Então, se partir do desejo e da paixão para escolher uma profissão não são garantias de bem estar, uma outra possibilidade é pensar sobre quais são as minhas potencialidades, o que posso realizar bem profissionalmente. Esse tipo de escolha tem uma vantagem de potencializar a sensação de reconhecimento, que é uma grande fonte de bem estar. Lacan, o grande psicanalista francês, nos disse que nossa demanda é sempre de amor. Ou seja, estamos sempre escolhendo, nos comportando, movendo em busca de amor, de reconhecimento. Ser visto é uma das primeiras experiências de prazer do ser humano, e seu contrário, ser ignorado, uma das principais fontes de angústia. O bebê para ser cuidado, alimentado e obter prazer precisa ser olhado por quem lhe cuida. É também, principalmente, pelo olhar que o bebê apreende o mundo ao seu redor e que lhe dá uma certa sensação de controle desse mundo. Não ser visto, por outro lado, representa um risco de passividade insuportável e de sua aniquilação. Portanto, a experiência de reconhecimento é tão fundamental no ser-humano e continua com ele, em maior ou menor grau, por toda a sua vida sendo uma forte fonte de prazer.
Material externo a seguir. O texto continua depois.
(** An error as a caller reads it: the head, the error and the end of the message. *)
Definition error_of {U} (unpack : U → cpitem → U * cpitem) ck gperf_rpcaccess lim o (u : U) (it : cpitem) :=
  let '(u, it, h) := head_of unpack ck (λ _, true) gperf_rpcaccess lim o u it in
  let '(u, it, e) := rpcerror_unpack unpack (λ _, true) true u it in
  let '(u, it, ty) := cp_unpack_type unpack u it in
  (u, it, (h, e, ty)).

Lemma reads_error_of {U} (unpack : U → cpitem → U * cpitem) `{!UnpackSpec unpack} ck gperf_rpcaccess lim o
    ts h errnum errmsg :
  reads unpack (head_of unpack ck (λ _, true) gperf_rpcaccess lim o) ts (λ r, r = h) →
  urange 32 errnum → text (default [] errmsg) →
  reads unpack (error_of unpack ck gperf_rpcaccess lim o) (ts ++ error_toks errnum errmsg ++ [TEnd])
    (λ r, r = (h, (negb (errnum =? RPCERR_NO_ERROR), errnum, errmsg), CPITEM_CONTAINER_END)).
Proof.
  intros Hh He Hm u u' it (u1 & Hy1 & (u2 & Hy2 & Hy3)%yields_list_app)%yields_list_app Hi.
  destruct (Hh u u1 it Hy1 Hi) as (it1 & ? & Hu1 & Hi1 & ->).
  destruct (reads_error unpack errnum errmsg He Hm u1 u2 it1 Hy2 Hi1) as (it2 & ? & Hu2 & Hi2 & ->).
  destruct (reads_type unpack TEnd eq_refl u2 u' it2 Hy3 Hi2) as (it3 & ? & Hu3 & Hi3 & ->).
  exists it3. eexists. split; [|done]. unfold error_of. by rewrite Hu1, Hu2, Hu3.
Qed.

Lemma error_round_trips m errnum errmsg ck gperf_rpcaccess lim o :
  let fs := response_fields (request_id m) (cids m) in
  outputs cp_pack_chainpack_func (_pack_response cp_pack_chainpack_func m >>>
    cp_pack_int cp_pack_chainpack_func RPCMSG_KEY_ERROR) (head_toks fs (next_tok RPCMSG_KEY_ERROR)) →
  chunks_wf ck → obs_ok o → packable_int (request_id m) → cids_ok (cids m) →
  urange 32 errnum → text (default [] errmsg) →
  round_trips (rpcmsg_pack_error cp_pack_chainpack_func m errnum errmsg)
    (error_of cp_unpack_chainpack_func ck gperf_rpcaccess lim o)
    (λ r, r = ((HeadOk (response_meta RPCMSG_T_ERROR (request_id m) (cids m)), true),
               (negb (errnum =? RPCERR_NO_ERROR), errnum, errmsg), CPITEM_CONTAINER_END)).
Proof.
  intros fs Hout Hck Ho Hr Hc He Hm.
  apply (round_trips_toks _ _ (head_toks fs (next_tok RPCMSG_KEY_ERROR) ++ error_toks errnum errmsg ++ [TEnd])).
  - intros p p' (p1 & H1 & (p2 & H2 & H3)%emitted_list_app)%emitted_list_app.
    apply Hout in H1. unfold rpcmsg_pack_error, and_then in *.
    destruct (_pack_response cp_pack_chainpack_func m p) as [q ?]. rewrite H1.
    rewrite (outputs_error cp_pack_chainpack_func errnum errmsg He Hm _ _ H2).
    by apply (outputs_container_end cp_pack_chainpack_func).
  - apply reads_error_of; [|done|done].
    apply (reads_head cp_unpack_chainpack_func ck gperf_rpcaccess lim o fs RPCMSG_KEY_ERROR
      (foldl field_put (meta_init, false, false) fs).1.1 true false);
      [done|done|by apply response_fields_ok|by unfold fs; destruct (cids m)|done
      |by unfold fs; destruct (cids m)|].
    intros. apply response_kind. by_evaluation.
  - apply Forall_app_2; [by eapply head_toks_wf; [apply (response_fields_ok lim)|]|].
    apply Forall_app_2; [by apply error_toks_wf|toks_wf].
Qed.

(** C30: what answers a request is received as the answer to that request: a response
    with or without a result carries its identifier and callers, and an error does so
    with the code and the text of the error and nothing after them. *)
Theorem rpcmsg_response_roundtrip m errnum errmsg ck gperf_rpcaccess lim o :
  let received := head_of cp_unpack_chainpack_func ck (λ _, true) gperf_rpcaccess lim o in
  let head t := HeadOk (response_meta t (request_id m) (cids m)) in
  chunks_wf ck → obs_ok o → packable_int (request_id m) → cids_ok (cids m) →
  urange 32 errnum → text (default [] errmsg) →
  round_trips (rpcmsg_pack_response cp_pack_chainpack_func m) received
    (λ r, r = (head RPCMSG_T_RESPONSE, true)) ∧
  round_trips (rpcmsg_pack_response_void cp_pack_chainpack_func m) received
    (λ r, r = (head RPCMSG_T_RESPONSE, false)) ∧
  round_trips (rpcmsg_pack_error cp_pack_chainpack_func m errnum errmsg)
    (error_of cp_unpack_chainpack_func ck gperf_rpcaccess lim o)
    (λ r, r = ((head RPCMSG_T_ERROR, true), (negb (errnum =? RPCERR_NO_ERROR), errnum, errmsg),
               CPITEM_CONTAINER_END)).
Proof.
  intros received head Hck Ho Hr Hc He Hm.
  assert (∀ key, srange 32 key → outputs cp_pack_chainpack_func (_pack_response cp_pack_chainpack_func m >>>
    pack_next cp_pack_chainpack_func key) (head_toks (response_fields (request_id m) (cids m)) (next_tok key)))
    as Hout by (intros key ?; apply outputs_response; [done|apply Hc|done]).
  split_and!.
  - apply (response_round_trips ck Hck gperf_rpcaccess lim o Ho _ RPCMSG_T_RESPONSE _ _ RPCMSG_KEY_RESULT);
      [by apply Hout|done|done|by_evaluation].
  - apply (response_round_trips ck Hck gperf_rpcaccess lim o Ho _ RPCMSG_T_RESPONSE _ _ 0);
      [by apply Hout|done|done|by_evaluation].
  - apply error_round_trips; [by apply (Hout RPCMSG_KEY_ERROR)|done..].
Qed.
Contudo, reconhecimento não quer dizer simplesmente receber elogios, mas ter um retorno prazeroso, recompensador de suas ações. Assim, saber o que posso realizar bem (que potencialidades tenho para realizar algo de forma satisfatória) aumenta a possibilidade de obter reconhecimento (o que não quer dizer necessariamente fama) e, com isso, bem estar.

Portanto, pelos motivos acima descritos (e por vários outros que poderiam aqui ser tratados), penso que o ato de escolha profissional pode representar uma importante fonte de angústia para os jovens. Alguns conseguem, seja porque motivo for, atravessar sem arranhões essa travessia nebulosa. Outros, contudo, podem apresentar inúmeros sintomas psíquicos que vão se somar à angústia inerente ao momento, potencializando seus sofrimentos. Para estes, vale um olhar cuidadoso que lhes permitam escolher melhor e com mais serenidade.